┌──
(** * tap-bing-ads: schema discovery, sync walk and account fetch

    A shallow embedding of [tap_bing_ads/__init__.py] and
    [tap_bing_ads/fetch_ad_accounts.py].

    - Python values are the inductive [Py]; a dict is an association list in
      insertion order ([dict_set] overwrites in place, as a Python dict does).
    - A Python exception is the [Raise] case of [result].
    - The schema dicts built by [get_type_map] are shared objects: pass 2 stores
      the dict held by the type map inside other dicts and mutates dicts in
      place.  They live in a store ([Heap]) and are named by location
      ([PRef]).
    - A suds object (one with [__keylist__]) is [PSObject], a naive
      [datetime] is [PDatetime]; both occur in SDK responses only.
    - The SDK client, the HTTP transport and Python's [int] are parameters. *)

From stdpp Require Import base list strings.
From Stdlib Require Import ZArith Ascii String.

Local Open Scope string_scope.
Local Open Scope list_scope.

Set Warnings "-register-all".

(** ** Python values, exceptions, dicts *)

Inductive exn : Type :=
| TypeError
| IndexError
| AttributeError
| KeyError
| ValueError
| RemoteError.

Inductive result (A : Type) : Type :=
| Ok (a : A)
| Raise (e : exn).

Arguments Ok {A} a.
Arguments Raise {A} e.

(** [result] is a monad in stdpp's sense, which gives the [x ← m; k]
    notation for sequencing statements that may raise. *)
#[global] Instance result_ret : MRet result := fun A a => Ok a.

#[global] Instance result_bind : MBind result := fun A B k m =>
  match m with
  | Ok a => k a
  | Raise e => Raise e
  end.

(** A location of the store of shared dict objects. *)
Abbreviation loc := nat (only parsing).

Inductive Py : Type :=
| PNone
| PBool (b : bool)
| PInt (z : Z)
| PStr (s : string)
| PList (l : list Py)
| PDict (d : list (string * Py))
| PRef (l : loc)
| PSObject (items : list (string * Py))
| PDatetime (t : Z).

(** A dict with string keys: the items in insertion order. *)
Definition dict (V : Type) : Type := list (string * V).

Fixpoint dict_get {V : Type} (k : string) (d : dict V) : option V :=
  match d with
  | [] => None
  | (k', v) :: d' => if String.eqb k k' then Some v else dict_get k d'
  end.

(** [d[k] = v]: an existing key keeps its position, a new key goes last. *)
Fixpoint dict_set {V : Type} (k : string) (v : V) (d : dict V) : dict V :=
  match d with
  | [] => [(k, v)]
  | (k', v') :: d' =>
      if String.eqb k k' then (k', v) :: d' else (k', v') :: dict_set k v d'
  end.

(** [k in d] *)
Definition dict_mem {V : Type} (k : string) (d : dict V) : bool :=
  match dict_get k d with
  | Some _ => true
  | None => false
  end.

(** [needle in hay] on strings. *)
Fixpoint str_contains (needle hay : string) : bool :=
  String.prefix needle hay ||
  match hay with
  | EmptyString => false
  | String _ rest => str_contains needle rest
  end.

(** ** suds schema objects

    The attributes of a suds [SchemaObject] that the tap reads:
    [root.name], [name], [qname], [nillable], [type], [ref] and
    [rawchildren].  [type] and [ref] are [None] or a pair (name, namespace). *)

Inductive SchemaObject : Type :=
  MkSchemaObject {
    root_name : string;
    name : string;
    qname : string * string;
    nillable : bool;
    type : option (string * string);
    ref : option (string * string);
    rawchildren : list SchemaObject
  }.

(** [l[0]] *)
Definition first {A : Type} (l : list A) : result A :=
  match l with
  | [] => Raise IndexError
  | x :: _ => Ok x
  end.

(** [t[0]] and [t[1]] on a value that is a pair or [None]. *)
Definition subscript0 (t : option (string * string)) : result string :=
  match t with
  | Some (a, _) => Ok a
  | None => Raise TypeError
  end.

Definition subscript1 (t : option (string * string)) : result string :=
  match t with
  | Some (_, b) => Ok b
  | None => Raise TypeError
  end.

(** ** Scalar mapper *)

Definition xml_to_json_type (xml_type : string) : string :=
  if String.eqb xml_type "boolean" then "boolean"
  else if existsb (String.eqb xml_type) ["decimal"; "float"; "double"] then "number"
  else if String.eqb xml_type "long" then "integer"
  else if existsb (String.eqb xml_type) ["dateTime"; "date"] then "string"
  else "string".

(** ** Shape inferencer *)

Definition get_json_schema (element : SchemaObject) : result Py :=
  let types := if nillable element then [PStr "null"] else [] in
  '(types, format, enum) ←
    (if String.eqb (root_name element) "simpleType" then
       r ← first (rawchildren element);
       Ok (types ++ [PStr "string"], None,
           Some (map (fun x => PStr (name x)) (rawchildren r)))
     else
       xml_type ← subscript0 (type element);
       Ok (types ++ [PStr (xml_to_json_type xml_type)],
           (if existsb (String.eqb xml_type) ["dateTime"; "date"]
            then Some "date-time" else None),
           None));
  let schema := [("type", PList types)] in
  let schema :=
    match format with
    | Some f => dict_set "format" (PStr f) schema
    | None => schema
    end in
  let schema :=
    match enum with
    | Some ((_ :: _) as e) => dict_set "enum" (PList e) schema
    | _ => schema
    end in
  Ok (PDict schema).

(** [array_type_regex = r'ArrayOf([a-z]+)'] used with [re.match]: the string
    starts with [ArrayOf] followed by at least one letter of [a-z]; the group
    is greedy, so it is the whole run of such letters. *)

Definition is_lower (c : ascii) : bool :=
  (97 <=? nat_of_ascii c)%nat && (nat_of_ascii c <=? 122)%nat.

Fixpoint lower_run (s : string) : string :=
  match s with
  | String c rest => if is_lower c then String c (lower_run rest) else ""
  | EmptyString => ""
  end.

Fixpoint strip_prefix (p s : string) : option string :=
  match p, s with
  | EmptyString, _ => Some s
  | String a p', String b s' => if Ascii.eqb a b then strip_prefix p' s' else None
  | String _ _, EmptyString => None
  end.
└──
— Work instruction —
The answer should be one number only: how many lines in the listing hold "EmptyString".

— Written answer —
4